Positively, it shows how Hudson’s safety culture work can be transferred into a health-specific context. The authors report the tool to be valuable in allowing the host organisations to gain an insight to their MSD cultural maturity.Hudson Ladder

Figure 3 – The Hudson Ladder (12)

Integration into our own organisation (Nuvia UK)

We started by integrating health and wellbeing into your business planning processes. We reviewed our health and safety policy and we extended one of our strategic aims to include the elimination or reduction of health and wellbeing risks. To achieve this, we started to set corporate simple health and wellbeing key performance indicators several years ago. We did things like increasing the number of daily messages on health and wellbeing; we extended our processes to recognise health and wellbeing risks; and sent out health and wellbeing newsletters.

Next, we integrated health and wellbeing into our existing risk assessment processes. We are in a quite fortunate position as risk assessment is an inherent part of the nuclear industry, consequently our risk assessment processes are embedded into everything we do. It was quite easy to make a big change with a little tweak; we took our standard risk assessment proforma and separated health from safety and included more health-related terminology in the guidance.

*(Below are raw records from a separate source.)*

(** Segment after segment. *)
Lemma stream_ok `{MallocTotal} `{EvBuffer} `{Posix} `{RedisUp}
    (h : nbd_handle) `{!RegularFile (nh_fd h)} segments rs p c out disk log disk' rep cmds fuel :
  0 < nh_fd h → nh_redis h = true →
  serving h c [] out disk log →
  mjoin segments = mjoin (enc_request <$> rs) ++ p → Forall req_ok rs → stalled p →
  spec_requests disk rs = Some (disk', rep, cmds) → (length rs < fuel)%nat →
  ∃ c', serve h fuel c segments = Some c' ∧
        serving h c' p (out ++ rep) disk' (log ++ cmds).
Proof.
  intros Hfd Hredis Hs E Hok Hp Hspec Hf.
  assert (stalled []) as Hp0 by (by left).
  change (mjoin segments) with ([] ++ mjoin segments) in E.
  revert c out disk log rs rep cmds Hs E Hok Hspec Hf Hp0. generalize (@nil Z) as p0.
  induction segments as [|x xs IH]; intros p0 c out disk log rs rep cmds Hs E Hok Hspec Hf Hp0.
  - simpl in E. rewrite app_nil_r in E.
    pose proof (stalled_no_request _ _ _ Hp0 Hok E) as ->. simpl in E, Hspec. subst p0.
    simplify_eq. exists c. by rewrite !app_nil_r.
  - simpl in E. rewrite app_assoc in E.
    destruct (split_stream rs _ _ _ Hok Hp E) as (rs1 & rs2 & p1 & -> & E1 & Hp1 & E2).
    apply Forall_app in Hok as [Hok1 Hok2]. rewrite length_app in Hf.
    apply (serving_deliver _ _ _ _ _ _ x) in Hs. rewrite E1 in Hs.
    destruct (spec_requests_app _ _ _ _ _ _ Hspec)
      as (d1 & rep1 & rep2 & cmds1 & cmds2 & Hsp1 & Hsp2 & -> & ->).
    destruct (handler_requests h Hfd Hredis rs1 fuel (deliver x c) p1 out disk log d1 rep1 cmds1)
      as (c1 & Ec1 & Hs1); [done..|lia|].
    simpl. rewrite Ec1. simpl.
    destruct (IH p1 c1 _ d1 _ rs2 rep2 cmds2 Hs1 E2 Hok2 Hsp2) as (c' & Ec' & Hs'); [lia|done|].
    exists c'. split; [done|]. by rewrite !app_assoc.
Qed.

(** ** Properties *)

(** C2: a client in transmission is served as the abstract block server says,
    however the stream is cut into segments: after any sequence of complete
    requests that stay inside the disk, followed by an incomplete one, the
    replies sent, the disk and the commands queued for Redis are the abstract
    server's, the incomplete request is left in the buffer, and the callback
    has returned after at most one turn per request. *)
Theorem nbd_stream_refines `{MallocTotal} `{EvBuffer} `{Posix} `{RedisUp}
    (h : nbd_handle) `{!RegularFile (nh_fd h)} segments rs p c out disk log disk' rep cmds fuel :
  0 < nh_fd h → nh_redis h = true →
  serving h c [] out disk log →
  mjoin segments = mjoin (enc_request <$> rs) ++ p → Forall req_ok rs → stalled p →
  spec_requests disk rs = Some (disk', rep, cmds) → (length rs < fuel)%nat →
  ∃ c', serve h fuel c segments = Some c' ∧
        serving h c' p (out ++ rep) disk' (log ++ cmds).
Proof. apply stream_ok. Qed.

Definition witness_handle : nbd_handle :=
  {| nh_fd := 3; nh_size := 8; nh_export_name := str_bytes "disk"; nh_name_len := 4;
     nh_redis := true |}.

Definition witness_conn (s : NBD_CLIENT_STATE) (input disk : list Z) : conn :=
  {| c_in := (input : evbuffer); c_out := ([] : evbuffer); c_client := Some (new_client s);
     c_files := ((disk, 0) : files); c_redis := ([] : redis_async) |}.

(** A write and a read, cut in the middle of the payload. *)
Definition witness_requests : list request := [RWrite 1 2 [10; 11; 12]; RRead 2 1 4].

Lemma nbd_stream_refines_witness :
  let w := enc_request (RWrite 1 2 [10; 11; 12]) in
  ∃ c', serve witness_handle 3 (witness_conn NBD_DATA_PUSHING [] (replicate 8 0))
          [take 30 w; drop 30 w ++ enc_request (RRead 2 1 4)] = Some c' ∧
        serving witness_handle c' [] (reply 0 1 ++ reply 0 2 ++ [0; 10; 11; 12])
          [0; 0; 10; 11; 12; 0; 0; 0] [lpush (le_enc 8 0); lpush [10; 11; 12]].
Proof.
  intros w.
  apply (nbd_stream_refines witness_handle _ witness_requests [] _ [] (replicate 8 0) []
           [0; 0; 10; 11; 12; 0; 0; 0] (reply 0 1 ++ reply 0 2 ++ [0; 10; 11; 12])
           [lpush (le_enc 8 0); lpush [10; 11; 12]] 3).
  - done.
  - done.
  - split; try done. by exists (new_client NBD_DATA_PUSHING).
  - done.
  - repeat constructor; done.
  - by left.
  - vm_compute. reflexivity.
  - simpl. lia.
Defined.

(** ** Handshake *)

Definition opt_request (option : Z) (payload : list Z) : list Z :=
  be_enc 8 GAMMARAY_NBD_NEW_PROTOCOL ++ be_enc 4 option ++ be_enc 4 (zlen payload) ++ payload.

Lemma opt_fields option payload :
  0 ≤ option < 2 ^ 32 → zlen payload < 2 ^ 32 →
  let m := take 16 (opt_request option payload) in
  beget nbd_opt_header "magic" m = GAMMARAY_NBD_NEW_PROTOCOL ∧
  beget nbd_opt_header "option" m = option ∧
  beget nbd_opt_header "len" m = zlen payload ∧
  fbytes nbd_opt_header "option" m = be_enc 4 option.
Proof.
  intros Ho Hl m.
  assert (m = be_enc 8 GAMMARAY_NBD_NEW_PROTOCOL ++ be_enc 4 option ++
              be_enc 4 (zlen payload)) as E.
  { unfold m, opt_request. rewrite !app_assoc. apply take_app_exact. len. }
  assert (fbytes nbd_opt_header "option" m = be_enc 4 option) as Eo.
  { rewrite E. by apply (fbytes_mid _ _ 8 4). }
  split; [|split; [|split; [|done]]].
  - unfold beget. rewrite E.
    pose proof (fbytes_mid nbd_opt_header "magic" 0 8 [] (be_enc 8 GAMMARAY_NBD_NEW_PROTOCOL)
      (be_enc 4 option ++ be_enc 4 (zlen payload)) eq_refl eq_refl eq_refl) as Em.
    simpl in Em. rewrite Em. apply be_dec_small. unfold GAMMARAY_NBD_NEW_PROTOCOL. lia.
  - unfold beget. rewrite Eo. by apply be_dec_small.
  - unfold beget. rewrite E, app_assoc.
    rewrite <-(app_nil_r (be_enc 4 (zlen payload))).
    rewrite (fbytes_mid _ "len" 12 4) by (done || len). apply be_dec_small. lia.
Qed.

Lemma strncmp_eq_refl a r s :
  Forall (λ z, z ≠ 0) a → strncmp_eq (length a) (a ++ r) (a ++ s) = Some true.
Proof.
  induction 1 as [|x a Hx Ha IH]; simpl; [done|]. rewrite Z.eqb_refl.
  by case_test.
Qed.

(** What the greeted client must have: the connection record around it. *)
Definition greeted `{Malloc} `{EvBuffer} `{Posix} `{AsyncRedis} (c : conn)
    (s : NBD_CLIENT_STATE) (input : list Z) : Prop :=
  (∃ cl, c_client c = Some cl ∧ nc_state cl = s ∧ nc_buf cl ≠ PDangling) ∧
  evbuffer_data (c_in c) = input.

Definition export_info (h : nbd_handle) : list Z :=
  be_enc 8 (nh_size h) ++ be_enc 2 0x3d ++ replicate 124 0.

Lemma zero_handshake_step `{Malloc} `{EvBuffer} `{Posix} `{AsyncRedis} c rest :
  greeted c NBD_HANDSHAKE_SENT ([0; 0; 0; 0] ++ rest) →
  ∃ c', __check_zero_handshake c = Some (c', false) ∧ greeted c' NBD_ZERO_RECEIVED rest ∧
    c_out c' = c_out c ∧ c_files c' = c_files c ∧ c_redis c' = c_redis c.
Proof.
  intros [(cl & Ec & Es & Eb) Ei]. unfold __check_zero_handshake.
  rewrite evbuffer_pullup_spec, Ei by done. autorewrite with len.
  rewrite (proj2 (Z.leb_le _ _)) by (simpl; lia).
  replace (take (Z.to_nat 4) ([0; 0; 0; 0] ++ rest)) with [0; 0; 0; 0] by done.
  cbn [le_dec Z.mul Z.add Z.eqb negb].
  unfold enter. cbn [c_client drain]. rewrite Ec. cbn [mbind option_bind].
  eexists. split; [done|]. split; [|done]. split; [by exists (set_state NBD_ZERO_RECEIVED cl)|].
  simpl. by rewrite evbuffer_drain_spec, Ei by done.
Qed.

Finally, we integrated health and wellbeing into our existing communication processes. We used a legion of communication methods to promote health and wellbeing – on site tool box talks, daily on screen messages, monthly team briefings, themed Senior Management Walkrounds, monthly health and wellbeing newsletters, a health and wellbeing intranet site rich with information, onsite health awareness campaigns, lunch and learns, trade union-led wellbeing programmes. We got the message out there, everywhere!

In the end…

We see integration into policy, we see integration into cultural models, we see integration into health culture theory, and we see integration into the culture of organisations. Now is the time to harness this energy and integrate, integrate and integrate!

References
1 – Black, C. (2008). ‘Working for healthier tomorrow: Dame Carol Black’s review of the health of Britain’s working age population’.
2 – Institute of Occupational Safety and Health (2013). ‘Wake-up call needed for occupational health’.
3 – Stevenson, D. and Farmer, P. (2017). ‘Thriving at work: The Stevenson / Farmer review of mental health and employers’.
4 – Hale, A. R., & Hovden, J. (1998). ‘Management and culture: the third age of safety. A review of approaches to organizational aspects of safety, health and environment.’ Occupational Injury: Risk, Prevention and Intervention.
5 – ARPANSA (2019). ‘The History of Safety’.
6 – Glendon, A. I., Clarke, S. G., & McKenna, E. F. (2006). ‘Human safety and risk management.’
7 – ILO (2013). ‘Building a preventative safety and health culture’.
8 – Høivik, D., Moen, B.E., Mearns, K. & Haukelid, K. (2009). ‘An explorative study of health, safety and environment culture in a Norwegian petroleum company’. Safety Science.
9 – Health for Life Workplace Working Group (2010). ‘Tuning into workplace culture: A practical guide for employers’.
10 – Grawitch and Munz (2006). ‘The path to a healthy workplace: A critical review linking healthy workplace practices, employee well-being and organizational improvements’. Consulting Psychology Journal Practice and Research.
11 – Tappin, D.C., T.A. Bentley, T.A. & L.E. Ashby, L.E. (2015). ‘An implementation evaluation of a qualitative culture assessment tool’. Applied Ergonomics.
12 – Hudson, P.T.W. (2007). Implementing a safety culture in a major multi-national. Safety Science.